Build Status PyPI version License: MIT Anaconda-Server Badge Documentation Status

Symbolic representations of time series have demonstrated their effectiveness in tasks such as motif discovery, clustering, classification, forecasting, and anomaly detection. These methods not only reduce the dimensionality of time series data but also accelerate downstream tasks. Elsworth and Güttel [Time Series Forecasting Using LSTM Networks: A Symbolic Approach, arXiv, 2020] have shown that symbolic forecasting significantly reduces the sensitivity of Long Short-Term Memory (LSTM) networks to hyperparameter settings. However, deploying machine learning algorithms at the symbolic level—rather than on raw time series data—remains a challenging problem for many practical applications. To support the research community and streamline the application of machine learning to symbolic representations, we developed the slearn Python library. This library offers APIs for symbolic sequence generation, complexity measurement, and machine learning model training on symbolic data. We will illustrate several core features and use cases below.

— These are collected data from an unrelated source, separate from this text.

Inductive event : Type :=
| LogInfo (msg : string)
| LogError (msg : string) (e : base_exception)
| BtSocket                               (* bluetooth.BluetoothSocket(RFCOMM) *)
| BtConnect (addr : string) (port : Z)   (* sock.connect((addr, port)) *)
| BtSend (data : bytes)                  (* sock.send(data) *)
| BtClose                                (* sock.close() *)
| Grab                                   (* sct.grab(monitor) *)
| Sleep (ms : Z)                         (* time.sleep *)
| GpioSetup (pin : Z)
| GpioInput (pin : Z) (high : bool)
| StoreRotation (v : Z)                  (* current_rotation = v *)
| StoreVideoFlag (b : bool)              (* video_capture_running = b *)
| StoreMotorFlag (b : bool)              (* motor_running = b *)
| ThreadStart (t : thread_name)
| ThreadJoin (t : thread_name)
| BrowserOpen (url : string)
| Pkill
| CameraStop
| GpioCleanup.

(** ** The monad: state, trace, exceptions *)

(** A piece of Python code run from a state [St]: the state it leaves, the
    calls it made, and how it came back.  Code of a thread runs on the
    module's [globals]; the session runs on the whole [system] below. *)
Definition M (St A : Type) : Type := St -> St * list event * result A.

Definition ret {St A} (a : A) : M St A := fun s => (s, [], Return a).
(* ================================================================== *)
(** ** calculate_cost *)
(* ================================================================== *)

Definition calculate_cost (input_tokens output_tokens : pyval) : outcome float :=
  q_in <- py_div_1000 input_tokens ;;
  let input_cost := float_mul q_in COST_PER_1K_INPUT_TOKENS in
  q_out <- py_div_1000 output_tokens ;;
  let output_cost := float_mul q_out COST_PER_1K_OUTPUT_TOKENS in
  Ok (float_add input_cost output_cost).

(** The cost formula in the specification's words, over floats:
    (input_tokens/1000) x rate_in + (output_tokens/1000) x rate_out. *)
Definition cost_formula (input_tokens output_tokens : Z) : float :=
  float_add
    (float_mul (float_div (float_of_Z input_tokens) (float_of_Z 1000))
               (float_literal 3 100))
    (float_mul (float_div (float_of_Z output_tokens) (float_of_Z 1000))
               (float_literal 15 100)).

(* ================================================================== *)
(** ** datetime and timedelta *)
(* ================================================================== *)

(** Microseconds since 0001-01-01T00:00:00 on the wall clock the value
    is expressed in; [dt_tz] is the UTC offset in microseconds of an
    aware datetime and [None] for a naive one. *)
Record datetime : Type := mkdatetime { dt_us : Z; dt_tz : option Z }.

(** A [timedelta] is a signed number of microseconds. *)
Definition timedelta : Type := Z.

Definition US_PER_HOUR : Z := 3600 * 1000000.
Definition US_PER_DAY : Z := 24 * US_PER_HOUR.

(** [datetime.max] is the last microsecond of 9999-12-31, day 3652059. *)
Definition DATETIME_END_US : Z := 3652059 * US_PER_DAY.

(** [timedelta(days=n)]: the magnitude is limited to 999999999 days. *)
Definition timedelta_days (n : Z) : outcome timedelta :=
  if Z.abs n <=? 999999999 then Ok (n * US_PER_DAY) else Raise OverflowError.

(** [timedelta(hours=1)] *)
Definition timedelta_one_hour : timedelta := US_PER_HOUR.

(** [d - delta]: [OverflowError] when the result leaves years 1..9999. *)
Definition datetime_sub (d : datetime) (delta : timedelta) : outcome datetime :=
  let us := dt_us d - delta in
  if (0 <=? us) && (us <? DATETIME_END_US)
  then Ok (mkdatetime us (dt_tz d))
  else Raise OverflowError.

(** [a < b] and [a > b]: a naive and an aware datetime do not compare. *)
Definition datetime_lt (a b : datetime) : outcome bool :=
  match dt_tz a, dt_tz b with
  | None, None => Ok (dt_us a <? dt_us b)
  | Some oa, Some ob => Ok (dt_us a - oa <? dt_us b - ob)
  | _, _ => Raise TypeError
  end.

Definition datetime_gt (a b : datetime) : outcome bool := datetime_lt b a.

(** [a - b] for two datetimes. *)
Definition datetime_diff (a b : datetime) : outcome timedelta :=
  match dt_tz a, dt_tz b with
  | None, None => Ok (dt_us a - dt_us b)
  | Some oa, Some ob => Ok ((dt_us a - oa) - (dt_us b - ob))
  | _, _ => Raise TypeError
  end.

(** [d.replace(hour=0, minute=0, second=0, microsecond=0)] *)
Definition replace_midnight (d : datetime) : datetime :=
  mkdatetime (dt_us d - dt_us d mod US_PER_DAY) (dt_tz d).

(** [d.weekday()]: Monday is 0; 0001-01-01 is a Monday. *)
Definition weekday (d : datetime) : Z := (dt_us d / US_PER_DAY) mod 7.

(** Year, month and day of the day numbered [n] from 0001-01-01 = 0 in
    the proleptic Gregorian calendar (years counted from March inside
    400-year eras). *)
Definition civil_of_day (n : Z) : Z * Z * Z :=
  let z := n + 306 in
  let era := z / 146097 in
  let doe := z mod 146097 in
  let yoe := (doe - doe / 1460 + doe / 36524 - doe / 146096) / 365 in
  let doy := doe - (365 * yoe + yoe / 4 - yoe / 100) in
  let mp := (5 * doy + 2) / 153 in
  let d := doy - (153 * mp + 2) / 5 + 1 in
  let m := if mp <? 10 then mp + 3 else mp - 9 in
  let y := yoe + era * 400 + (if m <=? 2 then 1 else 0) in
  (y, m, d).

Definition day_of_month (n : Z) : Z := snd (civil_of_day n).

(** [d.replace(day=1, hour=0, minute=0, second=0, microsecond=0)] *)
Definition replace_first_of_month (d : datetime) : datetime :=
  let n := dt_us d / US_PER_DAY in
  mkdatetime ((n - (day_of_month n - 1)) * US_PER_DAY) (dt_tz d).
(** Handlers that do not set the session list leave it, and the stored
    sessions document, as they were. *)
Lemma updateCurrentMessages_no_id cur newMessages now st :
  truthy_id cur = false → updateCurrentMessages cur newMessages now st = st.
Proof. unfold updateCurrentMessages. by intros ->. Qed.

Lemma handleSend_begin_no_id snap txt a clk st :
  truthy_id (currentSessionId snap) = false →
  sessions (handleSend_begin snap txt a clk st).1 = sessions st
  ∧ localStorage (handleSend_begin snap txt a clk st).1 = localStorage st.
Proof.
  intros Hc. unfold handleSend_begin.
  destruct (credential snap) as [key|] eqn:Hk; [|done].
  rewrite !(updateCurrentMessages_no_id _ _ _ _ Hc).
  match goal with |- context [sendMessageStream ?t ?f ?m ?k ?g] =>
    destruct (sendMessageStream_ok t f m k g (credential_nonempty _ _ Hk))
      as [r ->] end.
  by cbn.
Qed.

Lemma handle_frame w e :
  sets_sessions w e = false →
  sessions (handle w e).1 = sessions (app w)
  ∧ localStorage (handle w e).1 !! sessions_key
    = localStorage (app w) !! sessions_key.
Proof.
  unfold sets_sessions, handle. destruct e; cbn zeta; intros H; try done.
  - cbn. by rewrite lookup_insert_ne.
  - cbn. by rewrite lookup_delete_ne.
  - unfold handleSend.
    pose proof (handleSend_begin_no_id (app w) txt (Files files) clk (app w)) as Hno.
    destruct (credential (app w)) as [key|] eqn:Hk.
    + rewrite bool_decide_eq_true_2 in H by eauto. cbn in H.
      destruct (handleSend_begin _ _ _ _ _); cbn in *.
      destruct (Hno H) as [-> ->]. done.
    + unfold handleSend_begin. by rewrite Hk.
  - unfold handleSend.
    pose proof (handleSend_begin_no_id (app w) txt (Hidden hidden) clk (app w)) as Hno.
    destruct (credential (app w)) as [key|] eqn:Hk.
    + rewrite bool_decide_eq_true_2 in H by eauto. cbn in H.
      destruct (handleSend_begin _ _ _ _ _); cbn in *.
      destruct (Hno H) as [-> ->]. done.
    + unfold handleSend_begin. by rewrite Hk.
  - unfold handleResend. rewrite (updateCurrentMessages_no_id _ _ _ _ H).
    destruct (currentMessages (app w) !! index) as [msg|]; [|done].
    pose proof (handleSend_begin_no_id (app w) (text msg)
                  (Files (default [] (attachments msg))) clk (app w) H) as Hno.
    destruct (handleSend_begin _ _ _ _ _); cbn in *.
    destruct Hno as [-> ->]. done.
  - unfold handleDeleteMessage. by rewrite (updateCurrentMessages_no_id _ _ _ _ H).
  - unfold handleStop. by rewrite H.
  - destruct (calls w !! k) as [c|]; [|done].
    destruct ev as [t now| |message]; [|done|done].
    apply orb_false_iff in H as [H1 H2]. cbn. by rewrite H1, H2.
Qed.
(* ===== verification/Prelude.v ===== *)
(** * Bulwark: a verification library for the DNS filtering resolver

    Bulwark is a DNS resolver that filters.  A packet from a client is parsed, its name is
    checked against compiled filter lists, and the query is blocked, rewritten, answered from
    the cache or forwarded to an upstream; answers are filtered too.  The parts:

    - [crates/bulwark-filter]: rules, their parser, the compiled matching engine and the
      list compiler that deduplicates, disables and prunes rules;
    - [crates/bulwark-engine]: the query pipeline ([lib.rs]) around a wire scanner, the
      response cache with its restart snapshots, block responses, client identification, the
      query log and the statistics;
    - [crates/bulwark-upstream]: upstream specifications, the pool with health, ordering,
      failover and request coalescing, and the transports;
    - [crates/bulwark-config] and [server]: configuration, HTTP API, persistence and wiring.

    ** Files

    Foundations: this file (scopes, byte strings, [result], tactics, the hint database
    [bulwark]); [RustStr], [RustNet] and [RustFloat] model what the sources use of [str],
    [std::net] and [f64] (IEEE binary64, executable).

    Filter: [Rule] (rule.rs), [Token] (token.rs), [Parser] (parser.rs), [FilterEngine]
    (engine.rs) and [Compiler] (list.rs), one definition per function.  [Glob] gives the
    meaning of wildcard patterns, [ParserProps] the well-formedness of parsed rules,
    [FilterEngineProps] and [FilterSpec] the refinement of a linear scan, [FilterTypes] the
    types of the compiled tables, [Instances] concrete external crates.

    Engine: [Wire] (wire.rs), [Dns] (message types and transport.rs), [Clients] (clients.rs),
    [Block] (block.rs), [QueryLog] (querylog.rs), [Cache] and [Snapshot] (cache.rs), [Stats]
    (stats.rs), [Engine] (lib.rs), each with its properties in the same file or in the file
    with the suffix [Props].  [EngineText] shows that what reaches the filter is ASCII,
    [EngineInstances] that the filter engine and a small DNS library satisfy the interfaces of
    the pipeline, [EngineSafety] the contract of the pipeline; [DnsInstances] is the small
    DNS library.  [Listener] is server.rs from bytes to bytes around any engine, [Accept] its
    receive and accept loops with their permits, tasks, partial reads and writes and timers
    over the interface [EngineOps], which [AcceptInstances] implements by the pipeline;
    [AcceptProps] holds their contracts.  [Replies] follows packets through pipeline, cache,
    snapshots, pool and listeners.

    Upstream: [Spec] (spec.rs, error.rs), [ProbeLog] (probe_log.rs), [Pool], [PoolProps] and
    [PoolTerm] (pool.rs), [Framing] (length-prefixed messages), [Mux] (the connection that UDP
    and DNS over TLS share among queries), [Transports] (the query logic of plain.rs, dot.rs,
    doh.rs and doq.rs, and bootstrap.rs), [Connect] and [ConnectProps] (what the transports
    dial and keep: constructors, pinned HTTP clients, QUIC endpoint and connection, the
    factory), [Answers] (the trait [Transport], its five implementations, and the pool over
    them), [TlsConf] (tlsconf.rs: the configurations kept for the life of the process).

    Server: [Config] and [ConfigProps] (bulwark-config), [Auth] (auth.rs), [Http] (the headers
    api.rs reads), [Dto] (dto.rs), [App] and [AppProps] (app.rs: building the engine, applying
    a configuration), [Api], [ApiProps] and [ApiErrors] (api.rs: every endpoint, its
    middleware, and the interleavings of requests), [ApiDoc] (the routes and the description
    of the API in api.rs and openapi.rs, the download of lists), [Startup] and [StartupProps]
    (main.rs, persist.rs), [Persist] and [PersistProps] (the snapshot files, the system calls of
    the periodic saves and of the shutdown), [Main] (the whole of [main]), [Assets] (assets.rs).  [Store] and [StoreProps]
    are the rows and queries of store.rs and probe_store.rs; [Sql] reads the texts of their
    statements and says what a database makes of them, [SqlProps] and [StoreInstances] what
    holds of that and a database in memory; [StoreDb] and [StoreDbProps] are the stores over
    any such database, [StoreRefine] their refinement of a plain list, [StoreApi] the log
    endpoints over them.  [Server] and [ServerProps] interleave DNS traffic and API requests
    on one state.  [AppInstances], [ApiInstances] and [ServerInstances] run them on a concrete
    server.  [App] composes the compiler, the pool, the cache, the log and the statistics: its
    engine is the pipeline of [Engine] over the filter of [Compiler] and the pool of [Pool].

    ** Modelling conventions

    A machine integer is a [Z] whose casts and wrapping additions are written out ([wrap]);
    positions in buffers are [nat].  A byte is an [ascii], strings and buffers are byte lists.
    A Rust [Result] is [result], a computation that may panic returns [option] ([None] is the
    panic) or, in [Wire], a three-valued result.  Shared state behind locks is passed
    explicitly.  Asynchronous code is cut at its suspension points: [Engine.handle] ends in a
    response or in a suspended query that [Engine.resume] continues, and [Pool.step]
    interleaves calls, cancellations, upstream attempts and probes, [Mux.mux_step] the
    exchanges of a connection with its reader, [Api.api_step] requests with their suspensions,
    [Accept.udp_step], [Accept.conn_step] and [Accept.tcp_step] the listeners with their tasks.
    An update of the configuration runs under the update lock and is one step, or stops at one of
    its two suspensions when its client disconnects ([Api.cut_short]).  A save of a snapshot is
    a step per system call ([Persist.process_step]).  Time and randomness are
    arguments.  Crates the repository only calls ([regex], [ipnet], [lru], [hickory_proto],
    hash functions and the iteration order of hash maps, the writer channel, the YAML and JSON
    codecs, Argon2, HMAC and base64, the SQL engine) are type classes
    or section variables; where a proof needs documented behaviour of theirs it is a class of
    laws ([RegexLaws], [EdnsLaws], [LruLaws], [CodecLaws], [HeaderLaws], [ConfigCodecLaws],
    [SessionLaws], [SqlDbLaws], ...) with an instance.  The file system is the texts the server
    reads back, for the snapshots with the inodes behind their names; the outcome of each file
    operation, how far a write gets included, is an argument.

    Loops that are not structural carry fuel: the length of the text or buffer they consume
    (plus one), 64 for powers of two, the bit length for digits.  The fuel is enough by proof: the lemmas
    [hay_loop_spec], [ancestor_loop_spec], [group_loop_ok], [chunks_go_join] relate them to
    unbounded definitions, and running out of fuel is a panic in [Wire], which never occurs.

    ** What the theorems show

    - Filtering: the compiled engine with its arenas, hashed indexes, token index, regex sets
      and two phases answers every query with a highest-priority applying rule; compiling
      lists preserves that; pruning preserves whether a query is let through, excepted, blocked
      or rewritten, up to a block tied with a rewrite; the texts, lists and actions of the rules,
      which the content hash covers, determine the rules; verdicts without client-dependent
      rules are the same for all clients; [$badfilter] and duplicates work by signature; every
      field of the compiled tables is within its width and points where it should.
    - Pipeline: from any reachable state no step panics; what a filtered client gets is the
      server's own reply or a message whose names and addresses the rules do not block, the
      upstream answers behind the CNAME of a rewrite rule excepted; memoised verdicts are what
      the rules in force decide, across reloads to other lists and concurrent refreshes; only
      allowed cache misses reach the pool.
    - Cache and snapshots: shard invariant and capacity; lookup after insertion through the
      fresh, stale and expired phases; provenance of every hit; TTL clamping; snapshots whose
      records fit the reader's limits give back exactly the live entries with their ages, and no
      input breaks the import.
    - Wire: no panic on any input, exactness of patching, parsing of encoded queries.
    - Responses, clients, log, statistics: the shape of synthesised responses, longest-prefix
      identification, anonymisation, the Space-Saving bound, exact counters over records,
      settings, resets and imports, deterministic rankings.
    - Upstream pool: the order of trial, the failover outcome, the health state machine, the
      coalescing of concurrent queries, and that every call ends within a bounded number of
      steps; specifications read back from their text.
    - Listeners: a reply is the complete answer within the datagram the client asked for or a
      truncated one, which with at most one question is within it too; at
      most 1024 datagrams and 512 connections are served at a time, no permit is lost, every
      query taken up can be answered once and to its peer; a connection answers the frames it
      received in order, however they arrive, and is closed when it stalls.
    - Transports: a reply on a shared connection reaches the exchange that waits for it; no
      transport, and no call of the pool over them, returns a message with another id or another
      question than its query (a message without a question passes); the TLS configurations
      are fixed on first use; the bootstrap cache repeats its answer for five minutes, and a
      DNS over HTTPS
      request goes to an address not older than fifteen.
    - Composition: the bytes sent in reply to a packet begin with its id, whatever the packet's
      way through filter, cache, snapshots, coalescing pool and listener.
    - Server: a reload installs exactly the configuration that was requested and never panics on
      lists that fit; over all interleavings of requests, suspensions and disconnecting clients
      disk and engine agree on one valid configuration, and memory with them unless an update was
      cut short, and ids stay distinct; a restart resumes; tokens are accepted exactly when signed and unexpired, the
      login cookie comes back as a session, and without one nothing changes; the upstream
      text keeps its meaning when it is normalised.  The pipeline's contract holds of the
      whole server: DNS events run to their end and keep the configuration, whatever reloads
      happen between them.  A request that fails changes nothing but the file of a list.
      Every reply of the API is one its description declares or in an explicit list of those
      it leaves out; every request line has at most one route, and the description lists
      exactly the routes.
    - Files: at every step of every save a snapshot file is what it was or a complete snapshot,
      as long as the shutdown and a periodic task do not save it at the same time; [main] started
      on the files of a server serves again with its configuration, sessions and saved counters,
      or ends with an error that has its cause.
    - Stores: the texts of the statements, read as SQL, make the query store an append-only list
      with filtered pages, over every sequence of operations up to a COMMIT or ROLLBACK that the
      database refuses; rows read back as the entries
      they were, searches are literal and cannot inject SQL, a batch is visible completely or
      not at all; the log endpoints read and clear these stores.
    - Some theorems show behaviour the code does not intend: signatures of regex rules that
      collide, a block that pruning turns into a rewrite, a panic on an over-long rule line, a
      panic after importing a short histogram, snapshots that reverse recency or lose entries,
      specifications without a host, colliding identities, two concurrent setups, a refresh
      that overwrites another list, a failed deletion that loses a list's text, overrides of
      the environment that are saved, an overflow of an HTTP header that aborts, a cancelled
      write on a shared stream, a transaction that stays open, an address used for longer than
      its pin, a snapshot whose offsets overwrite the id, replies the API description leaves
      out, a signal handler whose absence ends the server, a truncated reply with many questions
      that exceeds the client's limit, an update cut short that leaves memory behind, two saves
      of one file that publish a torn one.

    ** Bounds

    The filter theorems assume rule sets within the 32-bit fields of the engine and raw lines
    and domains within its 16-bit lengths ([rules_ok], [limits_ok]), and ASCII query names, which
    [EngineText] proves of every name the pipeline produces.  The theorems about the pipeline
    and the server are about a set of list texts that are ASCII and within those limits
    ([lists_fit_engine]) and, where a memoised verdict may be used, on whose contents the
    standard library's hasher has no collision ([no_collision]: the hash has 64 bits).  [Pool.ordered] reads and writes
    the healths in one step.  [identity] lowercases byte-wise.

    ** Not modelled

    Sockets, TLS, HTTP and QUIC themselves, the DNS codec, the SQL engine and the YAML and JSON
    codecs with their defaults for missing fields (external); the rejections of requests axum
    cannot decode; a crash of the operating system, which may lose writes a process has made;
    the tracing and allocator set-up; the texts of the API description and the
    program that prints it, the build script, the benchmarks, examples and the web interface.
    In [Server] the answers of the pool are arbitrary, which covers every pool; [Replies] and
    [Answers] use the pool's own transition system.  Left in the plan: the ids of replies
    carried from [Replies] to the events of [Server]. *)
From Stdlib Require Export ZArith Lia Bool.
From stdpp Require Export base tactics list gmap strings numbers option fin_maps sorting.
From Stdlib Require Import Ascii.
(* ===== verification/RustStr.v ===== *)
(** * The [str] operations of the Rust standard library that the sources use.

    A [&str] is the list of its UTF-8 bytes.  Patterns that are single ASCII characters
    ([find('.')], [split('|')], [trim_end_matches('.')], ...) are byte operations, because
    an ASCII byte never occurs inside a multi-byte UTF-8 sequence.  The operations that
    look for Unicode white space ([trim], [split_whitespace]) decode the encodings of the
    [White_Space] characters. *)
From Stdlib Require Import Ascii.
From S2P Require Import Prelude.

(** ** Characters *)

(** [u8::is_ascii_digit], [is_ascii_lowercase], [is_ascii_uppercase],
    [is_ascii_alphanumeric]. *)
Definition is_ascii_digit (b : byte) : bool := (48 <=? u8 b)%Z && (u8 b <=? 57)%Z.
Definition is_ascii_lowercase (b : byte) : bool := (97 <=? u8 b)%Z && (u8 b <=? 122)%Z.
Definition is_ascii_uppercase (b : byte) : bool := (65 <=? u8 b)%Z && (u8 b <=? 90)%Z.
Definition is_ascii_alphanumeric (b : byte) : bool :=
  is_ascii_digit b || is_ascii_lowercase b || is_ascii_uppercase b.

(** [to_ascii_lowercase] and [to_ascii_uppercase], on a byte and on a string. *)
Definition lower_byte (b : byte) : byte :=
  if is_ascii_uppercase b then byte_of (u8 b + 32) else b.
Definition upper_byte (b : byte) : byte :=
  if is_ascii_lowercase b then byte_of (u8 b - 32) else b.
Definition to_ascii_lowercase (s : bytes) : bytes := lower_byte <$> s.
Definition to_ascii_uppercase (s : bytes) : bytes := upper_byte <$> s.
Definition eq_ignore_ascii_case (s t : bytes) : bool :=
  bool_decide (to_ascii_lowercase s = to_ascii_lowercase t).

(** ** Prefixes, suffixes, search *)

Definition starts_with (p s : bytes) : bool := bool_decide (take (length p) s = p).
Definition ends_with (p s : bytes) : bool := bool_decide (drop (length s - length p) s = p).
Definition strip_prefix (p s : bytes) : option bytes :=
  if starts_with p s then Some (drop (length p) s) else None.
Definition strip_suffix (p s : bytes) : option bytes :=
  if ends_with p s then Some (take (length s - length p) s) else None.

(** [s.find(c)]: the offset of the first occurrence. *)
Fixpoint find_byte (c : byte) (s : bytes) : option nat :=
  match s with
  | [] => None
  | b :: s => if bool_decide (b = c) then Some 0 else S <$> find_byte c s
  end.

(** [s.find("..")] for a string pattern. *)
Fixpoint find_str (p s : bytes) : option nat :=
  if starts_with p s then Some 0
  else match s with
       | [] => None
       | _ :: s => S <$> find_str p s
       end.

Definition contains_byte (c : byte) (s : bytes) : bool := bool_decide (c ∈ s).

(** ** Splitting *)

(** [s.split(c)]: always at least one piece. *)
Fixpoint split_byte (c : byte) (s : bytes) : list bytes :=
  match s with
  | [] => [[]]
  | b :: s =>
      if bool_decide (b = c) then [] :: split_byte c s
      else match split_byte c s with
           | [] => [[b]]
           | w :: ws => (b :: w) :: ws
           end
  end.

(** [s.split_once(c)], [s.split_once(".."))] and [s.rsplit_once(c)]. *)
Definition split_once (c : byte) (s : bytes) : option (bytes * bytes) :=
  (λ i, (take i s, drop (S i) s)) <$> find_byte c s.
Definition split_once_str (p s : bytes) : option (bytes * bytes) :=
  (λ i, (take i s, drop (i + length p) s)) <$> find_str p s.
Definition rsplit_once (c : byte) (s : bytes) : option (bytes * bytes) :=
  (λ i, (take (length s - S i) s, drop (length s - i) s)) <$> find_byte c (reverse s).

(** [s.splitn(n, c)] for n >= 1. *)
Fixpoint splitn (n : nat) (c : byte) (s : bytes) : list bytes :=
  match n with
  | 0 => []
  | 1 => [s]
  | S n => match split_once c s with
           | None => [s]
           | Some (a, b) => a :: splitn n c b
           end
  end.

(** [slice.join(sep)]. *)
Fixpoint join (sep : bytes) (l : list bytes) : bytes :=
  match l with
  | [] => []
  | [w] => w
  | w :: ws => w ++ sep ++ join sep ws
  end.

(** ** Trimming *)

Fixpoint trim_start_matches (f : byte → bool) (s : bytes) : bytes :=
  match s with
  | [] => []
  | b :: t => if f b then trim_start_matches f t else s
  end.
Definition trim_end_matches (c : byte) (s : bytes) : bytes :=
  reverse (trim_start_matches (λ b, bool_decide (b = c)) (reverse s)).
Definition trim_matches (c : byte) (s : bytes) : bytes :=
  trim_end_matches c (trim_start_matches (λ b, bool_decide (b = c)) s).

(** [char::is_whitespace]: the UTF-8 encodings of one, two and three bytes. *)
Definition ws1 (a : byte) : bool := ((9 <=? u8 a) && (u8 a <=? 13) || (u8 a =? 32))%Z.
Definition ws2 (a b : byte) : bool :=
  ((u8 a =? 194) && ((u8 b =? 133) || (u8 b =? 160)))%Z.
Definition ws3 (a b c : byte) : bool :=
  ((u8 a =? 225) && (u8 b =? 154) && (u8 c =? 128)
   || (u8 a =? 226) && (u8 b =? 128) &&
        ((128 <=? u8 c) && (u8 c <=? 138) || (u8 c =? 168) || (u8 c =? 169) || (u8 c =? 175))
   || (u8 a =? 226) && (u8 b =? 129) && (u8 c =? 159)
   || (u8 a =? 227) && (u8 b =? 128) && (u8 c =? 128))%Z.

Fixpoint trim_start (s : bytes) : bytes :=
  match s with
  | [] => []
  | a :: t =>
      if ws1 a then trim_start t
      else match t with
           | [] => s
           | b :: t2 =>
               if ws2 a b then trim_start t2
               else match t2 with
                    | [] => s
                    | c :: t3 => if ws3 a b c then trim_start t3 else s
                    end
           end
  end.

(** The same over the reversed string, where an encoding is read backwards. *)
Fixpoint trim_start_rev (s : bytes) : bytes :=
  match s with
  | [] => []
  | a :: t =>
      if ws1 a then trim_start_rev t
      else match t with
           | [] => s
           | b :: t2 =>
               if ws2 b a then trim_start_rev t2
               else match t2 with
                    | [] => s
                    | c :: t3 => if ws3 c b a then trim_start_rev t3 else s
                    end
           end
  end.
Definition trim_end (s : bytes) : bytes := reverse (trim_start_rev (reverse s)).
Definition trim (s : bytes) : bytes := trim_end (trim_start s).

(** [s.split_whitespace()]: [cur] is the reversed current word. *)
Definition flush_word (cur : bytes) (ws : list bytes) : list bytes :=
  match cur with [] => ws | _ => reverse cur :: ws end.
Fixpoint split_ws_go (cur : bytes) (s : bytes) : list bytes :=
  match s with
  | [] => flush_word cur []
  | a :: t =>
      if ws1 a then flush_word cur (split_ws_go [] t)
      else match t with
           | [] => flush_word (a :: cur) []
           | b :: t2 =>
               if ws2 a b then flush_word cur (split_ws_go [] t2)
               else match t2 with
                    | [] => split_ws_go (a :: cur) t
                    | c :: t3 =>
                        if ws3 a b c then flush_word cur (split_ws_go [] t3)
                        else split_ws_go (a :: cur) t
                    end
           end
  end.
Definition split_whitespace (s : bytes) : list bytes := split_ws_go [] s.

(** [s.lines()]: split at line feeds, a final empty piece dropped, one trailing carriage
    return of each terminated line removed. *)
Definition LF : byte := Ascii.ascii_of_nat 10.
Definition CR : byte := Ascii.ascii_of_nat 13.
Definition strip_cr (l : bytes) : bytes := default l (strip_suffix [CR] l).
Fixpoint lines_of (ps : list bytes) : list bytes :=
  match ps with
  | [] => []
  | [l] => match l with [] => [] | _ => [l] end
  | l :: ps => strip_cr l :: lines_of ps
  end.
Definition lines (s : bytes) : list bytes := lines_of (split_byte LF s).

(** ** Numbers *)

(** [u16::from_str] and the like: an optional plus sign, then digits, within the width. *)
Fixpoint digits_val (acc : Z) (s : bytes) : option Z :=
  match s with
  | [] => Some acc
  | b :: s => if is_ascii_digit b then digits_val (acc * 10 + (u8 b - 48))%Z s else None
  end.
Definition parse_uint (w : Z) (s : bytes) : option Z :=
  let s := match strip_prefix (bs "+") s with Some r => r | None => s end in
  match s with
  | [] => None
  | _ => let! v := digits_val 0 s in if (v <? 2 ^ w)%Z then Some v else None
  end.

(** Decimal rendering of a non-negative number ([format!("{n}")]); [fuel] bounds the digits. *)
Definition digit (n : Z) : byte := byte_of (48 + n).
Fixpoint dec_digits (fuel : nat) (n : Z) (acc : bytes) : bytes :=
  match fuel with
  | 0 => acc
  | S fuel =>
      if (n <? 10)%Z then digit n :: acc
      else dec_digits fuel (n / 10)%Z (digit (n mod 10) :: acc)
  end.
Definition show_dec (n : Z) : bytes := dec_digits (S (Z.to_nat (Z.log2 n))) n [].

A key feature of slearn is its ability to compute distances between symbolic sequences, enabling similarity or dissimilarity measurements after transformation. The library includes the LZWStringLibrary, which supports string distance computation based on Lempel-Ziv-Welch (LZW) complexity. This is particularly beneficial for time series classification, clustering, and anomaly detection tasks.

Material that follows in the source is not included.